> _TASK REQUIREMENTS_
In the records below, begin at the line containing "[IndexError]): its status" and end at the line containing "apply bind_returns in H. destruct H as (c"; quote every line in that span exactly, including both boundary lines, and no others.

*** INPUT MATERIAL ***

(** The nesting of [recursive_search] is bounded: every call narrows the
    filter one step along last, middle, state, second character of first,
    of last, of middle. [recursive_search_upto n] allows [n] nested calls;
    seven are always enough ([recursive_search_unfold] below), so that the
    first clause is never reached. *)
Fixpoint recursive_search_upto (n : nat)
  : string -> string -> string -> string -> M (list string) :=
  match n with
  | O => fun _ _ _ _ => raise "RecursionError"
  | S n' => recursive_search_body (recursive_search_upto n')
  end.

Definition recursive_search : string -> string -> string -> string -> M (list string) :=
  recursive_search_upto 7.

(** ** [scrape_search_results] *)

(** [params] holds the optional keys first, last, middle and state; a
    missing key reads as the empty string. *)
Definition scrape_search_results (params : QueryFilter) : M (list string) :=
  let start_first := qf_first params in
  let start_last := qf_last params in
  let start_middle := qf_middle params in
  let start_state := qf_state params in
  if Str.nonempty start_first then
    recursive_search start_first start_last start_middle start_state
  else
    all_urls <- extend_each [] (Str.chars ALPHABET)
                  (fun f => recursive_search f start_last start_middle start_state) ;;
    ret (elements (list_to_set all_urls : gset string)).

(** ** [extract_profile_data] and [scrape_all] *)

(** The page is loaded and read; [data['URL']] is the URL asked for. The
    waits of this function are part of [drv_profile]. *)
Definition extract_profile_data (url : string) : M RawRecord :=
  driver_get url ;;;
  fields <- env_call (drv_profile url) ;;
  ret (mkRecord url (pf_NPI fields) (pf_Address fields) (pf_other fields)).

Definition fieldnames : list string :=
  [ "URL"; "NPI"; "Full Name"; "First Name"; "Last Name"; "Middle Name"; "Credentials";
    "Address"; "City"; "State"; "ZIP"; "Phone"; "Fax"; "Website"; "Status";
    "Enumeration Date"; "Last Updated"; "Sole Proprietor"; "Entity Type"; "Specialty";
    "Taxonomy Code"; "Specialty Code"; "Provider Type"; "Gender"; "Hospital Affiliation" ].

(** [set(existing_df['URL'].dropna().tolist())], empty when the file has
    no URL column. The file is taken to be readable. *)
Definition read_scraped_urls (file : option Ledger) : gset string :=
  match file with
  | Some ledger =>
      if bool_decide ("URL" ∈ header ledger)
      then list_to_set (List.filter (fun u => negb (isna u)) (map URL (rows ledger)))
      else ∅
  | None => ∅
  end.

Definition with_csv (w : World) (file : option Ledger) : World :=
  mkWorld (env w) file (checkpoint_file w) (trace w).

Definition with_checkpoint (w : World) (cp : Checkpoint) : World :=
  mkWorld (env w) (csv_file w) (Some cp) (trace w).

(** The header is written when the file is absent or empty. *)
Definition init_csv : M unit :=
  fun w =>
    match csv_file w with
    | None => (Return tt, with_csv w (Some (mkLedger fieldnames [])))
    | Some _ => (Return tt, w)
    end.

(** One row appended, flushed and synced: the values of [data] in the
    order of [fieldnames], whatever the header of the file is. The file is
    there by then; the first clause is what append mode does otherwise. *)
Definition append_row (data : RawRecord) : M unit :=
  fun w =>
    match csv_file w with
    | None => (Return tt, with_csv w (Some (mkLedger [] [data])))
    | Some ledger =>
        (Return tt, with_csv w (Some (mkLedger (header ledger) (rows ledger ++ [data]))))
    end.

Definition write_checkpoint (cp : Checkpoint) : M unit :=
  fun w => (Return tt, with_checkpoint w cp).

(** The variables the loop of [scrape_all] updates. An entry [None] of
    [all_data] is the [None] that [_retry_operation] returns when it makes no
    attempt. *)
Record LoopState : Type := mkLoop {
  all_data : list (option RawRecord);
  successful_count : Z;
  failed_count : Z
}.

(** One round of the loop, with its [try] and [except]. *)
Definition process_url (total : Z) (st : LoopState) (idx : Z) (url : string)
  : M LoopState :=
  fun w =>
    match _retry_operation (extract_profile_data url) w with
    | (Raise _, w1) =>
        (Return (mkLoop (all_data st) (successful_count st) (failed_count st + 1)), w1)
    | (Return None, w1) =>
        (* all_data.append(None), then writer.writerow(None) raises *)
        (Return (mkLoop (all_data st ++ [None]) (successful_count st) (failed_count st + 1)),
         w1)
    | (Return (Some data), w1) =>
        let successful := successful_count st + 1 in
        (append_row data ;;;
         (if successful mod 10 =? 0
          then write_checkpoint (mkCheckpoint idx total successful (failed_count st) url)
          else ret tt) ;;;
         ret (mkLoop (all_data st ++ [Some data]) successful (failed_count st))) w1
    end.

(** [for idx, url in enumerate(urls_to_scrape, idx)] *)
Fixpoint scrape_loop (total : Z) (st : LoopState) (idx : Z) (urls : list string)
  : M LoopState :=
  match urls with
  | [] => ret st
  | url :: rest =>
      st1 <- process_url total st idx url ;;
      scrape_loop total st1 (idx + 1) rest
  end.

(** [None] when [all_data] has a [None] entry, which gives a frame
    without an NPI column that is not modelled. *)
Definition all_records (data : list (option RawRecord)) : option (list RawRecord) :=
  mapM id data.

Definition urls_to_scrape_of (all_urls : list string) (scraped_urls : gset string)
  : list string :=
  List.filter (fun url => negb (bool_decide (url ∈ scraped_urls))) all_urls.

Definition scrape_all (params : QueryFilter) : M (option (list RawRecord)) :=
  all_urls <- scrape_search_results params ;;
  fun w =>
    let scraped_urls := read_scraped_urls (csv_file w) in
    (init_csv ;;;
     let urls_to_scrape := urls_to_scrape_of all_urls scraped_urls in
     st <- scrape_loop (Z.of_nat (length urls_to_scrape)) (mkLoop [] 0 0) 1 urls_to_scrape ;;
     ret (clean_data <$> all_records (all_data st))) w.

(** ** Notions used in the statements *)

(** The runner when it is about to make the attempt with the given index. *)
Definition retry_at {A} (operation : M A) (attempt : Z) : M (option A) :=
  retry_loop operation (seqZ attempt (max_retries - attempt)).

***
*** INPUT MATERIAL ***

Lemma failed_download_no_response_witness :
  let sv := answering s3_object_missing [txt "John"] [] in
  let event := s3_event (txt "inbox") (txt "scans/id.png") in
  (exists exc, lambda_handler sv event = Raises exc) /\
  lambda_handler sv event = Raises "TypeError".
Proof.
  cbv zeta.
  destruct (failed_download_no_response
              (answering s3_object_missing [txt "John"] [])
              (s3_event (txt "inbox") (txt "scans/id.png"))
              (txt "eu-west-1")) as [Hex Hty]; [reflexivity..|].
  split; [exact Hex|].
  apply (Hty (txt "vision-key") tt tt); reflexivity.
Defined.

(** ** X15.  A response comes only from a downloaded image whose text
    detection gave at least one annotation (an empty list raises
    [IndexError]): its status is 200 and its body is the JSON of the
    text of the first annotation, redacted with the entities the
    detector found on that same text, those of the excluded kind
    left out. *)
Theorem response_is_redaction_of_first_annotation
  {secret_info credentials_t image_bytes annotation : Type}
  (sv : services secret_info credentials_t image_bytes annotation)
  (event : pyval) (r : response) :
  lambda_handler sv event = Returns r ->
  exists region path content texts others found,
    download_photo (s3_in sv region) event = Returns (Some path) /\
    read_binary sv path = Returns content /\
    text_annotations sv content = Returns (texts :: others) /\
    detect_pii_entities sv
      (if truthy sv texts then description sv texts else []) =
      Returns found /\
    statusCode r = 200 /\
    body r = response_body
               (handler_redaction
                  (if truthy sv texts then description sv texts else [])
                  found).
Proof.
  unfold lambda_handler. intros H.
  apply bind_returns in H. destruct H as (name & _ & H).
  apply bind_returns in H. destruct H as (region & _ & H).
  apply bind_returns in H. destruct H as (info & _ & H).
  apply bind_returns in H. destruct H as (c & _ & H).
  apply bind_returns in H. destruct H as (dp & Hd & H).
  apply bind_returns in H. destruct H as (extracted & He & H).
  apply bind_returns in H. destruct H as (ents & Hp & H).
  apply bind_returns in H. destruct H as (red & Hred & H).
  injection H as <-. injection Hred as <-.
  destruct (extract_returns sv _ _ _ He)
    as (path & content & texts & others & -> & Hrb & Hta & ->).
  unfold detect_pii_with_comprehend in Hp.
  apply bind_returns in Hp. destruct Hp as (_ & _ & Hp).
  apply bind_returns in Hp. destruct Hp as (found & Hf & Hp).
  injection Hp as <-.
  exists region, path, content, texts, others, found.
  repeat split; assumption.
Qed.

***

> _ANSWER BOX_
    [IndexError]): its status is 200 and its body is the JSON of the
    text of the first annotation, redacted with the entities the
    detector found on that same text, those of the excluded kind
    left out. *)
Theorem response_is_redaction_of_first_annotation
  {secret_info credentials_t image_bytes annotation : Type}
  (sv : services secret_info credentials_t image_bytes annotation)
  (event : pyval) (r : response) :
  lambda_handler sv event = Returns r ->
  exists region path content texts others found,
    download_photo (s3_in sv region) event = Returns (Some path) /\
    read_binary sv path = Returns content /\
    text_annotations sv content = Returns (texts :: others) /\
    detect_pii_entities sv
      (if truthy sv texts then description sv texts else []) =
      Returns found /\
    statusCode r = 200 /\
    body r = response_body
               (handler_redaction
                  (if truthy sv texts then description sv texts else [])
                  found).
Proof.
  unfold lambda_handler. intros H.
  apply bind_returns in H. destruct H as (name & _ & H).
  apply bind_returns in H. destruct H as (region & _ & H).
  apply bind_returns in H. destruct H as (info & _ & H).
  apply bind_returns in H. destruct H as (c & _ & H).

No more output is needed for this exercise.